From the Deaf Unity interview:
‘Being deaf has shaped the direction of my writing by providing me with a different perspective on life. Like many deaf and disabled writers, I am more aware of inequalities and barriers within society. This has informed what I write about, such as access and communication, human rights, activism, and identity, but it also gives me a more visual perspective. For example, I find that when I’m writing fiction, I often rely on visual description as opposed to sound descriptions. Even though I know how to describe sounds, and know what many things sound like, I just tend to find visual description more compelling. I am also a lot more interested in alternative perspectives and philosophies in life, rather than the status-quo.’
And The Limping Chicken article:
‘I started writing Fragments through a period of upheaval and uncertainty in my own life. At the time, I was also struggling a little with my novel, and looking for inspiration for a non-fiction book. With my novel stalling, my sister suggested I write a book of personal essays instead. My long-term blogging, journal writing, and journalism mean that essays are a form of writing that feels natural to me.
I also read philosophical books, social activism books, essay books, self-help, and psychological books, such as those written by Brené Brown (Daring Greatly), Matt Haig (Notes on a Nervous Planet), and Roxane Gay (Bad Feminist).
My blogging often fits into philosophical lifestyle writing and social activism, and I am passionate about writing content that informs, inspires, and makes people think. It took a while, two years to be exact, with a lot of stops and starts along the way, especially since writing so openly and honestly about some of my own experiences was so intense, but it was curiously healing too, to give so much of myself to the process.’

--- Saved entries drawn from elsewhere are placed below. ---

(* ===== verification/PartitionReader.v ===== *)
(** The reader of partitions: the partition header and the peek for the next one
    ([row_decoder/row_framing.rs]), the driver of one partition ([partition_driver.rs]),
    and the compaction's policy and loop over a block ([row_decoder/compaction.rs]).

    The driver's loop takes fuel. It ends as long as every step advances; a corrupt marker
    can send it back ([PartitionRoundtrip.endless_driver]). *)

From S2P Require Import Prelude Values VInt Keys MergeModel Stats Cells Columns Rows Markers CompactionRows.

Open Scope Z_scope.

(** ** The partition header *)

Definition OA_IS_LIVE_DELETION : Z := 0x80.
Definition FORMAT_MAX_KEY_SIZE : Z := 255.
Definition NB_LIVE_LOCAL_DELETION_TIME : Z := i32_MAX.

Inductive PartitionHeaderReadiness := HeaderReady | HeaderIncomplete | HeaderMalformed.
Inductive BoundaryPeek := PeekHeader | PeekNotHeader | PeekNeedMoreBytes.

Definition partition_header_readiness (p : Parser) (data : list Z) : PartitionHeaderReadiness :=
  match data with
  | _ :: key_len :: _ =>
      if (key_len =? 0) || (key_len >? FORMAT_MAX_KEY_SIZE) then HeaderMalformed
      else
        let deletion_offset := 2 + key_len in
        let deletion_time_min :=
          if p_has_uint_deletion_time p
          then (fun b => if has_flag b OA_IS_LIVE_DELETION then 1 else 12)
                 <$> data !! Z.to_nat deletion_offset
          else Some 12 in
        match deletion_time_min with
        | None => HeaderIncomplete
        | Some n => if deletion_offset + n >? zlen data then HeaderIncomplete else HeaderReady
        end
  | _ => HeaderIncomplete
  end.

(** The [DeletionTime] of a partition. *)
Definition parse_partition_deletion (p : Parser) (data : list Z) :
    result Error (option (Z * Z) * list Z) :=
  if p_has_uint_deletion_time p then
    match data with
    | [] => Err Corruption
    | del_flags :: rest =>
        if has_flag del_flags OA_IS_LIVE_DELETION then
          if negb (del_flags =? OA_IS_LIVE_DELETION) then Err Corruption else Ok (None, rest)
        else
          '(mfda, data) ← take_bytes 8 data;
          '(ldt, data) ← take_bytes 4 data;
          Ok (Some (as_i64 (from_be mfda), as_i32 (from_be ldt)), data)
    end
  else
    '(ldt, data) ← take_bytes 4 data;
    '(mfda, data) ← take_bytes 8 data;
    let local_deletion_time := as_i32 (from_be ldt) in
    Ok (if local_deletion_time =? NB_LIVE_LOCAL_DELETION_TIME then None
        else Some (as_i64 (from_be mfda), local_deletion_time), data).

(** The key, the deletion, and what follows the header. *)
Definition scan_partition_header (p : Parser) (data : list Z) :
    result Error (list Z * option (Z * Z) * list Z) :=
  '(_, data) ← read_byte data;
  '(key_len, data) ← read_byte data;
  if key_len =? 0 then Err Corruption
  else
    '(key, data) ← take_bytes key_len data;
    '(partition_deletion, data) ← parse_partition_deletion p data;
    Ok (key, partition_deletion, data).

Definition parse_partition_header_full (p : Parser) (data : list Z) (offset : Z) :
    result Error (list Z * Z * option (Z * Z)) :=
  '(key, partition_deletion, rest) ← scan_partition_header p (from_pos offset data);
  Ok (key, zlen data - zlen rest, partition_deletion).

Definition peek_partition_boundary (p : Parser) (data : list Z) (offset : Z) : BoundaryPeek :=
  match from_pos offset data with
  | [] => PeekNeedMoreBytes
  | (flags :: _) as rest =>
      if is_end_of_partition flags || is_range_tombstone_marker flags then PeekNotHeader
      else
        match partition_header_readiness p rest with
        | HeaderIncomplete => PeekNeedMoreBytes
        | HeaderMalformed => PeekNotHeader
        | HeaderReady => match scan_partition_header p rest with
                         | Ok _ => PeekHeader
                         | Err _ => PeekNotHeader
                         end
        end
  end.

Definition peek_is_partition_header (p : Parser) (data : list Z) (offset : Z) : bool :=
  match peek_partition_boundary p data offset with PeekHeader => true | _ => false end.

(** ** The driver *)

Inductive ParseStep := Emitted (consumed : Z) | NeedMore | Done.
Inductive MarkerOutcome := Advanced (next_offset : Z) | Stop.
Inductive ControlFlow := Continue | Break.

(** What a consumer does with the parts of a partition: the state of the policy is
    threaded, [pending] grows. *)
Class SlidingPartitionPolicy (St Row : Type) := {
  on_partition_open : list Z -> option (Z * Z) -> TableSchema -> St -> list Row -> St * list Row;
  on_range_marker : list Z -> Z -> TableSchema -> St -> list Row -> MarkerOutcome * St * list Row;
  on_data_row : list Z -> Z -> TableSchema -> RowColumnResolution -> St -> list Row ->
                option Z * St * list Row;
  on_partition_close : TableSchema -> bool -> St -> list Row -> St * list Row;
}.

Section Driver.
Context {St Row A : Type} `{!SlidingPartitionPolicy St Row}.
Context (p : Parser) (emit : Row -> A -> result Error (ControlFlow * A)).
Context (data : list Z) (schema : TableSchema) (resolution : RowColumnResolution) (at_final_chunk : bool).

Fixpoint emit_rows (rows : list Row) (acc : A) : result Error A :=
  match rows with
  | [] => Ok acc
  | row :: rows =>
      '(flow, acc) ← emit row acc;
      match flow with Continue => emit_rows rows acc | Break => Ok acc end
  end.

Definition flush_and_emitted (consumed : Z) (complete : bool) (st : St) (pending : list Row) (acc : A) :
    result Error (ParseStep * A) :=
  let '(_, pending) := on_partition_close schema complete st pending in
  acc ← emit_rows pending acc;
  Ok (Emitted consumed, acc).

(** The partition ends here without a structural end, or more bytes are due. *)
Definition partition_cut (offset : Z) (st : St) (pending : list Row) (acc : A) :
    result Error (ParseStep * A) :=
  if at_final_chunk then flush_and_emitted offset false st pending acc else Ok (NeedMore, acc).

Fixpoint drive_rows (fuel : nat) (offset : Z) (st : St) (pending : list Row) (acc : A) :
    option (result Error (ParseStep * A)) :=
  match fuel with
  | O => None
  | S fuel =>
      match from_pos offset data with
      | [] => Some (partition_cut offset st pending acc)
      | flags :: _ =>
          if is_end_of_partition flags
          then Some (flush_and_emitted (offset + 1) true st pending acc)
          else if is_range_tombstone_marker flags then
            match on_range_marker data offset schema st pending with
            | (Advanced next_offset, st, pending) => drive_rows fuel next_offset st pending acc
            | (Stop, st, pending) => Some (partition_cut offset st pending acc)
            end
          else
            match on_data_row data offset schema resolution st pending with
            | (Some next_offset, st, pending) =>
                if next_offset >=? zlen data then Some (partition_cut next_offset st pending acc)
                else if peek_is_partition_header p data next_offset
                then Some (flush_and_emitted next_offset true st pending acc)
                else drive_rows fuel next_offset st pending acc
            | (None, st, pending) => Some (partition_cut offset st pending acc)
            end
      end
  end.

Definition drive_partition_sliding (fuel : nat) (st : St) (acc : A) :
    option (result Error (ParseStep * A)) :=
  if is_empty data then Some (Ok (Done, acc))
  else
    match partition_header_readiness p data with
    | HeaderMalformed => Some (Ok (Emitted 1, acc))
    | HeaderIncomplete => Some (Ok (if at_final_chunk then Done else NeedMore, acc))
    | HeaderReady =>
        match parse_partition_header_full p data 0 with
        | Err _ =>
            Some (Ok (if negb at_final_chunk
                         && match partition_header_readiness p data with
                            | HeaderIncomplete => true | _ => false end
                      then NeedMore else Emitted 1, acc))
        | Ok (partition_key, offset, partition_deletion) =>
            let '(st, pending) := on_partition_open partition_key partition_deletion schema st [] in
            drive_rows fuel offset st pending acc
        end
    end.
End Driver.

(** ** The compaction's policy *)

Record CompactionPolicy := mkCompactionPolicy {
  structure_only : bool;
  cp_partition_key : list Z;
  pending_range_start : option (CompactionBound * Z * Z);
}.

Definition policy_new : CompactionPolicy := mkCompactionPolicy false [] None.
Definition policy_structure_only : CompactionPolicy := mkCompactionPolicy true [] None.

Definition with_start (start : option (CompactionBound * Z * Z)) (st : CompactionPolicy) : CompactionPolicy :=
  mkCompactionPolicy (structure_only st) (cp_partition_key st) start.

Section Compaction.
Context {CD : ComplexDecoder} {CR : ComplexColumnReader}.
(** [format!("ck{i}")] *)
Context (ck_name : Z -> string).

Definition make_bound (schema : TableSchema) (values : list Value) (inclusive is_start : bool) :
    CompactionBound :=
  match values with
  | [] => if is_start then CBottom else CTop
  | _ =>
      let pairs := imap (fun i v => (from_option cc_name (ck_name (Z.of_nat i)) (clustering_keys schema !! i), v))
                     values in
      if inclusive then CInclusive pairs else CExclusive pairs
  end.

Definition range_row (st : CompactionPolicy) (start stop : CompactionBound) (deletion : Z * Z) : CompactionRow :=
  mkCompactionRow (cp_partition_key st) deletion.1 (CRangeMarker start stop deletion.1 deletion.2).

(** One marker: a start is kept, an end closes it, a boundary does both. *)
Definition pair_marker (schema : TableSchema) (m : Marker) (st : CompactionPolicy)
    (pending : list CompactionRow) : CompactionPolicy * list CompactionRow :=
  let kind := mk_kind m in
  let start := (fun '(s, _, _) => s) <$> pending_range_start st in
  if (kind =? 1) || (kind =? 7) then
    (with_start (Some (make_bound schema (mk_values m) (kind =? 1) true, (mk_primary m).1, (mk_primary m).2)) st,
     pending)
  else if (kind =? 0) || (kind =? 6) then
    (with_start None st,
     pending ++ [range_row st (default CBottom start) (make_bound schema (mk_values m) (kind =? 6) false)
                   (mk_primary m)])
  else if (kind =? 2) || (kind =? 5) then
    let new := default (mk_primary m) (mk_secondary m) in
    (with_start (Some (make_bound schema (mk_values m) (kind =? 2) true, new.1, new.2)) st,
     match start with
     | Some start =>
         pending ++ [range_row st start (make_bound schema (mk_values m) (kind =? 5) false) (mk_primary m)]
     | None => pending
     end)
  else (st, pending).

#[export] Instance compaction_policy (p : Parser) : SlidingPartitionPolicy CompactionPolicy CompactionRow := {
  on_partition_open partition_key partition_deletion _ st pending :=
    (mkCompactionPolicy (structure_only st) partition_key (pending_range_start st),
     match partition_deletion with
     | Some (mfda, ldt) => pending ++ [mkCompactionRow partition_key mfda (CPartitionDelete mfda ldt)]
     | None => pending
     end);
  on_range_marker data offset schema st pending :=
    match parse_range_tombstone_marker_with_ldt p schema data offset with
    | Err _ => (Stop, st, pending)
    | Ok (m, next_offset) =>
        let '(st, pending) := pair_marker schema m st pending in (Advanced next_offset, st, pending)
    end;
  on_data_row data offset schema resolution st pending :=
    let next r := zlen data - zlen (pr_rest r) in
    if structure_only st then
      match parse_row_data p (Some schema) resolution false false None (from_pos offset data) with
      | Ok r => (Some (next r), st, pending)
      | Err _ => (None, st, pending)
      end
    else
      match parse_row_data p (Some schema) resolution true true None (from_pos offset data) with
      | Ok r =>
          let row_ts := row_write_timestamp (pr_row_header r) in
          let row_data := build_compaction_row_data (pr_cells r) (pr_cell_meta r)
                            (default ∅ (pr_complex_out r)) (pr_row_header r) row_ts schema in
          (Some (next r), st, pending ++ [mkCompactionRow (cp_partition_key st) row_ts row_data])
      | Err _ => (None, st, pending)
      end;
  on_partition_close _ _ st pending := (st, pending);
}.

Section Block.
Context {A : Type} (emit : CompactionRow -> A -> result Error (ControlFlow * A)).
Context (p : Parser) (schema : TableSchema) (header : list ColumnInfo).

Definition parse_one_partition_for_compaction (fuel : nat) (data : list Z) (at_final_chunk : bool) (acc : A) :
    option (result Error (ParseStep * A)) :=
  if is_empty data then Some (Ok (Done, acc))
  else drive_partition_sliding (SlidingPartitionPolicy0 := compaction_policy p) p emit data schema
         (build_resolution schema header) at_final_chunk fuel policy_new acc.

Definition parse_one_partition_structure_only (fuel : nat) (data : list Z) (at_final_chunk : bool) :
    option (result Error ParseStep) :=
  if is_empty data then Some (Ok Done)
  else fmap (M := result Error) fst <$>
         drive_partition_sliding (A := unit) (SlidingPartitionPolicy0 := compaction_policy p) p
           (fun _ acc => Ok (Continue, acc)) data schema
           (build_resolution schema header) at_final_chunk fuel policy_structure_only tt.
End Block.

(** The loop over a block notes whether the consumer broke off. *)
Definition tracking_emit {A} (emit : CompactionRow -> A -> result Error (ControlFlow * A))
    (row : CompactionRow) (acc : A * bool) : result Error (ControlFlow * (A * bool)) :=
  '(flow, a) ← emit row acc.1;
  Ok (flow, (a, acc.2 || match flow with Break => true | Continue => false end)).

Section BlockLoop.
Context {A : Type} (emit : CompactionRow -> A -> result Error (ControlFlow * A)).
Context (p : Parser) (schema : TableSchema) (header : list ColumnInfo) (data : list Z).

Fixpoint block_loop (fuel : nat) (offset : Z) (acc : A * bool) : option (result Error A) :=
  match fuel with
  | O => None
  | S fuel' =>
      if negb (offset <? zlen data) then Some (Ok acc.1)
      else
        match parse_one_partition_for_compaction (tracking_emit emit) p schema header fuel
                (from_pos offset data) true acc with
        | None => None
        | Some (Err e) => Some (Err e)
        | Some (Ok (Emitted consumed, acc)) =>
            let offset := if consumed =? 0 then offset + 1 else offset + consumed in
            if acc.2 then Some (Ok acc.1) else block_loop fuel' offset acc
        | Some (Ok ((NeedMore | Done), acc)) => Some (Ok acc.1)
        end
  end.
End BlockLoop.

Definition parse_block_for_compaction_emit {A}
    (emit : CompactionRow -> A -> result Error (ControlFlow * A)) (p : Parser)
    (schema : option TableSchema) (header : list ColumnInfo) (fuel : nat) (data : list Z) (acc : A) :
    option (result Error A) :=
  if is_empty data then Some (Ok acc)
  else
    match schema with
    | None => Some (Err SchemaError)
    | Some schema => block_loop emit p schema header data fuel 0 (acc, false)
    end.

Definition parse_block_for_compaction (p : Parser) (schema : option TableSchema)
    (header : list ColumnInfo) (fuel : nat) (data : list Z) : option (result Error (list CompactionRow)) :=
  parse_block_for_compaction_emit (fun row results => Ok (Continue, results ++ [row])) p schema header
    fuel data [].
End Compaction.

I also have an upcoming interview with David Ellis of Too Full To Write, so more information on that soon. Wishing you all a creative and peaceful 2019.
‘I hope you will have a wonderful year, that you’ll dream dangerously and outrageously, that you’ll make something that didn’t exist before you made it, that you will be loved and that you will be liked, and that you will have people to love and to like in return. And, most importantly (because I think there should be more kindness and more wisdom in the world right now), that you will, when you need to be, be wise, and that you will always be kind.’ – Neil Gaiman’s 2008 New Year’s Wish.